Образование Русского централизованного государства в XIV–XV вв. Очерки социально-экономической и политической истории Руси - Лев Черепнин
Шрифт:
Интервал:
Закладка:
В указанной повести о нашествии Едигея, которая помещена в Симеоновской летописи и Рогожском летописце, дается прежде всего анализ политики Золотой орды в отношении Руси и высказываются некоторые соображения о внешнеполитическом курсе, которого должны в свою очередь держаться русские князья, имея дело с ордынскими ханами. Интересно и то, что в повести разбираются и оцениваются различные взгляды на желательный характер русско-ордынских взаимоотношений, высказывавшиеся разными группами русских феодалов.
В повести настойчиво проводится мысль о том, что, как показал опыт истории, нельзя доверять мирным предложениям татаро-монгольских ханов. Они не бывают искренни: «…изначала безаконии измаилтяне лукавен мир счиниша с русскими князми нашими…» Оказывая русским князьям почести, преподнося им дары, уверяя их в своем намерении поддерживать с ними постоянный мир, ордынские правители тем самым пытаются замаскировать свои враждебные Руси замыслы. «Никогда же бо истинну глаголють к Христианом», но «лестно и злоковарно честьми окладають князей наших и дары украшають, и тем злохитрьство свое потаають, и мир глубок обещавають имети с князми нашими…»

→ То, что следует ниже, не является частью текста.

Lemma stale_event_is_dropped_witness :
  too_old (clock Demo.world (trace Demo.start)) (event_ts Demo.archived_event) = true
  /\ exists s',
       handleFileUpload Demo.world Demo.archived_event Demo.start = (Normal tt, s')
       /\ trace s' = trace Demo.start ++ [DateNow]
       /\ processedMessages s' = processedMessages Demo.start
       /\ uploadLimit s' = uploadLimit Demo.start.
Proof.
  assert (too_old (clock Demo.world (trace Demo.start)) (event_ts Demo.archived_event)
          = true) as Hold by (vm_compute; reflexivity).
  split; [exact Hold|].
  exact (stale_event_is_dropped Demo.world Demo.archived_event Demo.start Hold).
Defined.

(** Why a resolution fails: Slack does not know the file, or the file is
    not shared in the channel of the event. *)
Lemma findFileMessage_without_info W event s :
  match files_info W (trace s) (file_id event) with
  | Normal fileInfo => info_ok fileInfo = false \/ info_file fileInfo = None
  | Throw _ => True
  end ->
  fst (findFileMessage W event s) = Normal None.
Proof.
  unfold findFileMessage. rewrite try_catch_bind.
  unfold client_files_info at 1, external at 1.
  destruct (files_info W _ _) as [[ok file]|e]; simpl; [|done].
  intros [-> | ->]; [done|]. by destruct ok.
Qed.
Lemma norm_rev_plain (acc segs : list text) :
  Forall (fun s => plain s = true) acc ->
  Forall (fun s => existsb is_slash s = false) segs ->
  Forall (fun s => plain s = true) (norm_rev false acc segs).
Proof.
  revert acc. induction segs as [ | s r IH]; intros acc Ha Hs; simpl; [done | ].
  inversion Hs; subst.
  destruct (teq s [] || teq s (t ".")) eqn:E1; [by apply IH | ].
  destruct (teq s (t "..")) eqn:E2.
  - destruct acc as [ | x acc']; [by apply IH | ].
    inversion Ha; subst. destruct (teq x (t "..")); by apply IH.
  - apply IH; [ | done]. constructor; [ | done].
    apply orb_false_iff in E1 as [E1 E1']. unfold plain.
    by rewrite E1, E1', E2, H1.
Qed.

Lemma path_resolve_abs (cwd : text) (args : list text) :
  is_abs cwd = true ->
  exists segs, path_resolve cwd args = mk_path segs /\ Forall (fun s => plain s = true) segs.
Proof.
  intros Hc. unfold path_resolve.
  destruct (resolve_scan (rev args) []) as [p [ | ]]; cbv beta iota; [ | rewrite Hc];
    (eexists; split; [reflexivity | ]);
    apply Forall_rev, norm_rev_plain; [done | apply split_on_slash_free | done | apply split_on_slash_free].
Qed.

Lemma plain_nonempty (s : text) : plain s = true -> teq s [] = false.
Proof. unfold plain. destruct (teq s []); done. Qed.

Lemma plain_noslash (s : text) : plain s = true -> existsb is_slash s = false.
Proof. unfold plain. by destruct (existsb is_slash s); rewrite ?andb_false_r. Qed.

Lemma filter_nonempty_id (segs : list text) :
  Forall (fun s => plain s = true) segs ->
  filter (fun s => negb (teq s [])) segs = segs.
Proof.
  induction 1 as [ | x r Hx Hr IH]; [done | ].
  rewrite filter_cons_True; [by rewrite IH | ].
  by rewrite (plain_nonempty x Hx).
Qed.



Lemma root_check_ok (rr r : text) (l : list text) :
  root_check rr l = Ok r ->
  r = rr /\ exists base, In base l /\ (rr = base \/ starts_with (base ++ [slash]) rr = true).
Proof.
  induction l as [ | b l IH]; simpl; [done | ].
  destruct (teq rr b) eqn:E1.
  - intros [= <-]. apply teq_true in E1. split; [done | ]. exists b. auto.
  - destruct (starts_with (b ++ [slash]) rr) eqn:E2.
    + intros [= <-]. split; [done | ]. exists b. auto.
    + intros H. destruct (IH H) as [-> [base [Hin Hb]]]. split; [done | ]. exists base. auto.
Qed.









Lemma norm_rev_plain_id (acc segs : list text) :
  Forall (fun s => plain s = true) segs -> norm_rev false acc segs = rev segs ++ acc.
Proof.
  intros Hp. revert acc. induction Hp as [ | s r Hs Hr IH]; intros acc; simpl; [done | ].
  unfold plain in Hs.
  destruct (teq s []), (teq s (t ".")), (teq s (t "..")); try done.
  simpl. rewrite IH. by rewrite <- app_assoc.
Qed.





(* ------------------------------------------------------------------ *)
(** ** Sorting *)

Section SortBy.
Context {A : Type} (lt : A -> A -> bool) (R : A -> A -> Prop).
Hypothesis lt_R : forall a b, lt a b = true -> R a b.
Hypothesis nlt_R : forall a b, lt a b = false -> R b a.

В качестве одного из методов политики Золотой орды повесть отмечает стремление посеять рознь среди русских князей, ослабить этим Русь и усилиться за ее счет. «…И таковым пронырьством ближняа от любве разлучають, и усобную рать межи нас съставляють, и в той разности нашей сами в тайне покрадають нас…»
Автор повести подчеркивает, что укрепление политического могущества Руси особенно побуждало Орду к враждебным действиям против нее. Поэтому, внешне сохраняя с русскими князьями мирные отношения, татаро-монгольские правители готовились при удобном случае нанести ей удар в спину. «…Завистию поджигаеми бывахуть, не трпяхуть зрети исполнениа земля Русскиа и благовременьства христианьска, многажды покушашеся приити разорите таковыа красоты величества и славу отторгнута христоименитых людей, того ради с князми нашими лукавен мир съставиша».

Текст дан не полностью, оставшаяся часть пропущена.